What you are asked to do: Return the lines from the start of the data through the line with "Definition in_range (z". Include both of those lines and no others.

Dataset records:
- - -

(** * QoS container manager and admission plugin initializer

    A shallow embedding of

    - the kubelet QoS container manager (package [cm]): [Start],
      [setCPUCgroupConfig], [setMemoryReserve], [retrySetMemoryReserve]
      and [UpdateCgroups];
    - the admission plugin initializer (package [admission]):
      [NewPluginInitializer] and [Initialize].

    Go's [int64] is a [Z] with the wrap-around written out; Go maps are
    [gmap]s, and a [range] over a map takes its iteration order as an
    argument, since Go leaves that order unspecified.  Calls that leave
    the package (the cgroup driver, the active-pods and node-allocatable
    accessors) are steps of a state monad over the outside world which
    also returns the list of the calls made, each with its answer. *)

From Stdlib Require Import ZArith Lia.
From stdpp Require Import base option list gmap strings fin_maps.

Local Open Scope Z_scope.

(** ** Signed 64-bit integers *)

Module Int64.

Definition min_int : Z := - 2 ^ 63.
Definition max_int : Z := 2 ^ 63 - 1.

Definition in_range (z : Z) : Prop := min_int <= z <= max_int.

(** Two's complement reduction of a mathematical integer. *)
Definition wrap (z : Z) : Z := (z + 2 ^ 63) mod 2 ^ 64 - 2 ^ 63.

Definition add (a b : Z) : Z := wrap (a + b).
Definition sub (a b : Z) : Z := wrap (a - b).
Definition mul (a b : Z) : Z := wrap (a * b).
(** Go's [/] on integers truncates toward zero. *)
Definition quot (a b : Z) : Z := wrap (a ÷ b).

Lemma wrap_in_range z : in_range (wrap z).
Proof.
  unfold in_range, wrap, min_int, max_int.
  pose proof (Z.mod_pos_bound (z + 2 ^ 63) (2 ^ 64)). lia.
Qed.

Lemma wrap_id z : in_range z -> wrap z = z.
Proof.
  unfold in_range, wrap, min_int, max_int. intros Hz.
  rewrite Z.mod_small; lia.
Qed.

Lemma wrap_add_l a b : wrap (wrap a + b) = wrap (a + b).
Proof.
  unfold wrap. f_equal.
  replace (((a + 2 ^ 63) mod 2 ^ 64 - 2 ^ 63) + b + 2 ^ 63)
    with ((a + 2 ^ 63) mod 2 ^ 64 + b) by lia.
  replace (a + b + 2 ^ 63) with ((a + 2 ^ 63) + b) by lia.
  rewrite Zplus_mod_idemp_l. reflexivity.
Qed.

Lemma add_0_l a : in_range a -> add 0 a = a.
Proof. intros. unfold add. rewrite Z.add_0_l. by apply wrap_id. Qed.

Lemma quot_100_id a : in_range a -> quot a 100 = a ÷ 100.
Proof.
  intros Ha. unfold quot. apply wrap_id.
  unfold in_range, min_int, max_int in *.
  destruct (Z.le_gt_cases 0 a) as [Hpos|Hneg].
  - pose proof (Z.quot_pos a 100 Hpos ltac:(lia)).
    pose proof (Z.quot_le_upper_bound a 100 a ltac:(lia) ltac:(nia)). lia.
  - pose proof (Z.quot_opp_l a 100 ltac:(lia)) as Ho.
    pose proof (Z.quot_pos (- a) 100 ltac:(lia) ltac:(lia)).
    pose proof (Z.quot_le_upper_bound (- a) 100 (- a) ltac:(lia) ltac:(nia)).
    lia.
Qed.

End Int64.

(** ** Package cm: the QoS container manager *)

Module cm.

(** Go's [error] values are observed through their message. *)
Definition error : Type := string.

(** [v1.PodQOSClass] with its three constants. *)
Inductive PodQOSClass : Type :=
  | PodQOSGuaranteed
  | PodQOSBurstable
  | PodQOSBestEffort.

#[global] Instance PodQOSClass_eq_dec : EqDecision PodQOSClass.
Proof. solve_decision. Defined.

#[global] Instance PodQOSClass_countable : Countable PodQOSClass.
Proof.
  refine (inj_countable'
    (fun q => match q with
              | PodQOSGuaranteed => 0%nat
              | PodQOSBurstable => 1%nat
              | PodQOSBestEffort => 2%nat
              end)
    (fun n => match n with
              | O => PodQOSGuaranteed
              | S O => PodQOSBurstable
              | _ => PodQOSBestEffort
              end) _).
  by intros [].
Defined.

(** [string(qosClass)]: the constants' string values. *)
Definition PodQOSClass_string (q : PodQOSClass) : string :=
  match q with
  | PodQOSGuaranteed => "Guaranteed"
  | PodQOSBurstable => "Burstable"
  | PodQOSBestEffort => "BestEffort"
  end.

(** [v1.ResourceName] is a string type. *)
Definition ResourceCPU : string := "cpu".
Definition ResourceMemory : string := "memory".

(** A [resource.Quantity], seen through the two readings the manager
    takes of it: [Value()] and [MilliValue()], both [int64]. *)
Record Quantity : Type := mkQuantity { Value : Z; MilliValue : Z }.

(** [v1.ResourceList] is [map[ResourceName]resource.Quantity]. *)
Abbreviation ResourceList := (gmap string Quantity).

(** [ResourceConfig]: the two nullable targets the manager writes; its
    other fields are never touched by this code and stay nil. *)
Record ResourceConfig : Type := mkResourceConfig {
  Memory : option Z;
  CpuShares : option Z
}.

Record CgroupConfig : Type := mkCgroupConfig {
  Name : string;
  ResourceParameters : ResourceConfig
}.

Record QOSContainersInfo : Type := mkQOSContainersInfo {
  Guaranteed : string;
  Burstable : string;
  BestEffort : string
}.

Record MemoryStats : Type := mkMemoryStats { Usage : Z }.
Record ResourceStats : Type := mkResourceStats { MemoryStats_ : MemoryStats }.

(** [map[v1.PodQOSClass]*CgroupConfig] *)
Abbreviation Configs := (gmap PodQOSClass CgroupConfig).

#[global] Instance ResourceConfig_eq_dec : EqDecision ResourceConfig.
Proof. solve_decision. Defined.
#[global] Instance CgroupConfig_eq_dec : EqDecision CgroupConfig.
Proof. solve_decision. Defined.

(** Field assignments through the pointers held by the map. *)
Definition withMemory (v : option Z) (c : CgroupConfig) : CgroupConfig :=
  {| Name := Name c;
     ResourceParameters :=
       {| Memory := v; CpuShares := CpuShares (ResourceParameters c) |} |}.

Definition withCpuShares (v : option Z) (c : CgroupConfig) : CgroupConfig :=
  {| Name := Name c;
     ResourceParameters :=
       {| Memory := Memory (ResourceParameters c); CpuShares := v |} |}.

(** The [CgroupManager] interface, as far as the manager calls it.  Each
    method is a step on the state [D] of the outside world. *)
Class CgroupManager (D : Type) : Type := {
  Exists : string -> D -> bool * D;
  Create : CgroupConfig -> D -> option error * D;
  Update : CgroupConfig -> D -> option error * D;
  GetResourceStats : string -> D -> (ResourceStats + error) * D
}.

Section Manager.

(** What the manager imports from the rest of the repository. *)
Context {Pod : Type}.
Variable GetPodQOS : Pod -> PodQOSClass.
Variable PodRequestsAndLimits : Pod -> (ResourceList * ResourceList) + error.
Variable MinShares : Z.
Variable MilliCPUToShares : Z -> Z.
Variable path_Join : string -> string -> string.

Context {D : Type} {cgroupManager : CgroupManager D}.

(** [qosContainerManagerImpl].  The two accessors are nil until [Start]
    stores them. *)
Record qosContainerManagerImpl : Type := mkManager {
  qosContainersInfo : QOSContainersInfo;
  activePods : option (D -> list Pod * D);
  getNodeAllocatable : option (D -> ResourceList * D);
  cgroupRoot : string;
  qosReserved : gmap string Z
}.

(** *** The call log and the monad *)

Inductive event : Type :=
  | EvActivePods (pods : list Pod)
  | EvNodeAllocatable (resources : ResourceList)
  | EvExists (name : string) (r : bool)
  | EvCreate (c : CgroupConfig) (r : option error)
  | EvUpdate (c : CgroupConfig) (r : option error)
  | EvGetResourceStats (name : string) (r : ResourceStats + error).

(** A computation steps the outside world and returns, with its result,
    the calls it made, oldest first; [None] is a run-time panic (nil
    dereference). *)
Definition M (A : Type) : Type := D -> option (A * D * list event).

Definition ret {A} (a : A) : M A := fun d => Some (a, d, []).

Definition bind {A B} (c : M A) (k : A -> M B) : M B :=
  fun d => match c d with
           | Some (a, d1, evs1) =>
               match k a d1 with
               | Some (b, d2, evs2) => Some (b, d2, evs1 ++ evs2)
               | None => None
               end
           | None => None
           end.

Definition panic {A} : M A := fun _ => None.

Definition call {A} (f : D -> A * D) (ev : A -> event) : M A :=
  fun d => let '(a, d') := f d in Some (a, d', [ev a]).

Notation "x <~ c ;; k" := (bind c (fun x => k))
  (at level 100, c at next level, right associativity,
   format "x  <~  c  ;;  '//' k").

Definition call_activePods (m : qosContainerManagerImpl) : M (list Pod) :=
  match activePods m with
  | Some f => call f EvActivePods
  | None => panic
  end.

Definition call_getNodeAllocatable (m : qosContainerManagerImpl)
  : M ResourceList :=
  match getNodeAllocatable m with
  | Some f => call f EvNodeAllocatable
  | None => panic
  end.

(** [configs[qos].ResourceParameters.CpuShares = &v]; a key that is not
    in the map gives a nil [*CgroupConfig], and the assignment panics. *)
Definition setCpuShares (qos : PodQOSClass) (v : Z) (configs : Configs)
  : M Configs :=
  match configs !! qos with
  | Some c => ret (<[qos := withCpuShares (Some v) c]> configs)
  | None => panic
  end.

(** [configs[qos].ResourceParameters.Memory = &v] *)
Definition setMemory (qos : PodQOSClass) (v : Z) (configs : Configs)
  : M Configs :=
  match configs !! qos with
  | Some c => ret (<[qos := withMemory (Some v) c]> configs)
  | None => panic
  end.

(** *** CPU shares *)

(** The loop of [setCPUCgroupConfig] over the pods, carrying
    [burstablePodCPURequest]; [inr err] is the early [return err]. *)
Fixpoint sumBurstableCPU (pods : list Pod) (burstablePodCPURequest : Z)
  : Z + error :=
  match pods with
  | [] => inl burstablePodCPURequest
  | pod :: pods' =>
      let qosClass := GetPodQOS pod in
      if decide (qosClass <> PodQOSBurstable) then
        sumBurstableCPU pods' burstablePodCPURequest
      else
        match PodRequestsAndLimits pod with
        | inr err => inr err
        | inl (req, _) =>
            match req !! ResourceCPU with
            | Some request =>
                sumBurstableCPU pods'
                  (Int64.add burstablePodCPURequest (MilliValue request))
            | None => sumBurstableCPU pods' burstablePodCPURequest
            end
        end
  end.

- - -

Finished task:
(** * QoS container manager and admission plugin initializer

    A shallow embedding of

    - the kubelet QoS container manager (package [cm]): [Start],
      [setCPUCgroupConfig], [setMemoryReserve], [retrySetMemoryReserve]
      and [UpdateCgroups];
    - the admission plugin initializer (package [admission]):
      [NewPluginInitializer] and [Initialize].

    Go's [int64] is a [Z] with the wrap-around written out; Go maps are
    [gmap]s, and a [range] over a map takes its iteration order as an
    argument, since Go leaves that order unspecified.  Calls that leave
    the package (the cgroup driver, the active-pods and node-allocatable
    accessors) are steps of a state monad over the outside world which
    also returns the list of the calls made, each with its answer. *)

From Stdlib Require Import ZArith Lia.
From stdpp Require Import base option list gmap strings fin_maps.

Local Open Scope Z_scope.

(** ** Signed 64-bit integers *)

Module Int64.

Definition min_int : Z := - 2 ^ 63.
Definition max_int : Z := 2 ^ 63 - 1.

Definition in_range (z : Z) : Prop := min_int <= z <= max_int.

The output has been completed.